The church stood at the edge of Eastchester village green, the site of the “Great Election” in 1733. The cemetery contains burials from as early as 1704.

In 1942, as part of an effort to revitalize the congregation and draw attention to the site’s historical significance, the interior of the church was restored to its 18th century appearance, based on the original pew plan from 1787. A committee chaired by Sara Delano Roosevelt , mother of President Franklin Delano Roosevelt, raised funds for the project.

St. Paul’s cemetery has graves that predate the Revolutionary War. (Jeff Edwards)
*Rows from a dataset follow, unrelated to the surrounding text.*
(** X13.  The five arrays a returning call hands back are copies: each is
    the whole of a buffer allocated during the call, no two of them share
    a buffer, and none shares one with [train], [train_label] or any
    other array that existed before the call.  Hence a later write into a
    returned array is possible and changes no array of the caller. *)
Theorem results_are_fresh_copies np (h h' : list (list Z))
    (train train_label : Mem.array_ref) n_input n_out n_gap day_increment
    idx yf xf (res : Mem.results_ref) :
  Mem.to_supervised_mem np train train_label n_input n_out n_gap day_increment
    idx yf xf h = Some (res, h') →
  let handles := [Mem.rX res; Mem.rX_weekly res; Mem.rX_timestamp res;
                  Mem.ry res; Mem.ry_weekly res] in
  NoDup (Mem.base <$> handles)
  ∧ Forall (λ r, length h ≤ Mem.base r < length h' ∧ Mem.offset r = 0) handles
  ∧ (∀ r0 a, Mem.read h r0 = Some a →
       Forall (λ r, Mem.base r ≠ Mem.base r0) handles)
  ∧ ∀ r vals, r ∈ handles →
      ∃ h'', Mem.store r vals h' = Some (tt, h'')
             ∧ ∀ r0 a, Mem.read h r0 = Some a → Mem.read h'' r0 = Some a.
Proof.
  intros Hres handles.
  destruct (MemAlloc.to_supervised_mem_handles _ _ _ _ _ _ _ _ _ _ _ _ _ Hres)
    as (n & Hn & Hlen & HX & HXw & HXt & Hy & Hyw & HoX & HoXw & HoXt & Hoy & Hoyw).
  pose proof (MemFacts.extends_to_supervised_mem _ _ _ _ _ _ _ _ _ _ _ _ _ Hres)
    as Hext.
  assert (Hfresh : Forall (λ r, length h ≤ Mem.base r < length h' ∧ Mem.offset r = 0)
                     handles).
  { unfold handles. repeat (constructor; [split; [lia|done]|]). constructor. }
  assert (Hother : ∀ r0 a, Mem.read h r0 = Some a →
            Forall (λ r, Mem.base r ≠ Mem.base r0) handles).
  { intros r0 a Hr0%MemAlloc.read_base_lt.
    eapply Forall_impl; [exact Hfresh|]. cbn. intros r [? _]. lia. }
  split; [|split; [done|split; [done|]]].
  - unfold handles. cbn [fmap list_fmap]. rewrite HX, HXw, HXt, Hy, Hyw.
    repeat (apply NoDup_cons; split;
            [rewrite ?elem_of_cons, elem_of_nil; lia|]).
    apply NoDup_nil_2.
  - intros r vals Hr.
    pose proof (proj1 (Forall_forall _ _) Hfresh r Hr) as [Hb _].
    destruct (lookup_lt_is_Some_2 h' (Mem.base r)) as [b Hlook]; [lia|].
    eexists. split; [unfold Mem.store; by rewrite Hlook|].
    intros r0 a Hr0.
    erewrite MemAlloc.store_other_buffer;
      [by eapply MemFacts.read_prefix| unfold Mem.store; by rewrite Hlook|].
    pose proof (proj1 (Forall_forall _ _) (Hother r0 a Hr0) r Hr) as Hne.
    cbn beta in Hne. congruence.
Qed.
(** [loginUser] either returns a session, and then every later request of
    the instance carries exactly the token of that session as its
    Authorization header; or it raises, and then it has written nothing:
    the storage is as before, or, after a reply with status 401, as before
    without the [token] and [user] entries. *)
Theorem login_session_effect (email password organizationId : value) (w : world) :
  let w' := fst (loginUser backend email password organizationId w) in
  match snd (loginUser backend email password organizationId w) with
  | Returned session =>
      exists t,
        optMember session "token" = VStr t
        /\ localStorage w' !! "token" = Some t
        /\ forall config, headers (outgoing w' config) !! "Authorization" = Some t
  | Raised _ =>
      localStorage w' = localStorage w
      \/ localStorage w' = delete "user" (delete "token" (localStorage w))
  end.
Proof.
  intros w'. subst w'.
  destruct (loginUser backend email password organizationId w) as [w' res] eqn:Hrun.
  unfold loginUser in Hrun. rewrite tryCatch_rethrow in Hrun.
  unfold bind, API_post in Hrun. rewrite API_request_run in Hrun.
  destruct (backend _) as [r|m].
  - destruct (accepted r) eqn:Hacc.
    + rewrite settle_accepted in Hrun by exact Hacc.
      unfold read in Hrun.
      destruct (data r) as [| |b|n|s|fields]; simpl in Hrun;
        injection Hrun as <- <-; simpl;
        try (left; reflexivity);
        (eexists; split; [reflexivity|];
         split; [apply lookup_insert_eq|];
         intros config; apply bearer_token_header; apply lookup_insert_eq).
    + rewrite settle_rejected in Hrun by exact Hacc.
      injection Hrun as <- <-.
      destruct (status r =? 401); simpl; [right | left]; reflexivity.
  - rewrite settle_no_response in Hrun. injection Hrun as <- <-.
    simpl. left. reflexivity.
Qed.

Lemma logoutUser_storage (w : world) :
  localStorage (fst (logoutUser backend w)) !! "token" = None
  /\ defaultsCommon (fst (logoutUser backend w)) !! "Authorization" = None.
Proof.
  assert (Hgone : forall m : gmap string string,
             delete "user" (delete "token" m) !! "token" = None).
  { intros m. rewrite lookup_delete_ne by discriminate. apply lookup_delete_eq. }
  unfold logoutUser. call_cases backend w r m Hacc.
  - simpl. split; [apply Hgone | apply lookup_delete_eq].
  - destruct (status r =? 401); simpl; (split; [apply Hgone | apply lookup_delete_eq]).
  - simpl. split; [apply Hgone | apply lookup_delete_eq].
Qed.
The 13-point self-guided tour of the historic cemetery and village green takes about 45 minutes to complete. The tour explores the early history of both the Hudson Valley and the US and our nation with a unique look at the colonial period and the Revolutionary War.

The country’s history is slowly revealed through the 13 points of interest, which are marked by small American flags. Maps for the self-guided tour are available at the gate or online.

The 13 historic stops on the self-guided tour:

  1. The Village Green — remnant of the village green or town common of Eastchester.
  2. Rev. Thomas Standard — one of the rectors of the Church of England parish, who died in 1760. He is buried under St. Paul’s.
  3. Samuel Treadwell Pello — served as an officer in the Continental Army for the entire Revolutionary War.
  4. Elizabeth Wright — The sandstone grave marker for Elizabeth Wright displays the skull and crossbones.
  5. Morgan Family — Caleb Morgan’s sandstone marker is flanked by memorials for his two wives.
  6. Edmund Ward — sided with the Crown and was imprisoned by Patriot militia in White Plains in 1776.
  7. The Fowler Family Tomb — reveals family divisions about the American Revolution.
  8. Jeremiah Fowler — The gravestone is among the oldest legible markers at St. Paul’s.
  9. Thomas Pinkney — son of Philip Pinkney, one of the town founders, who drew up the 26-point Eastchester covenant in 1665.
  10. Will Pinkney — died in 1755, was a captain of the Eastchester militia.
  11. Thomas — marker is the only known reference on a Westchester County memorial to “servant,” a euphemism for slave.
  12. Monument to the Hessians — hired auxiliary troops from the German state of Hesse-Cassel.
  13. Monument to the Americans — bones of American revolutionaries ambushed by the British in 1777.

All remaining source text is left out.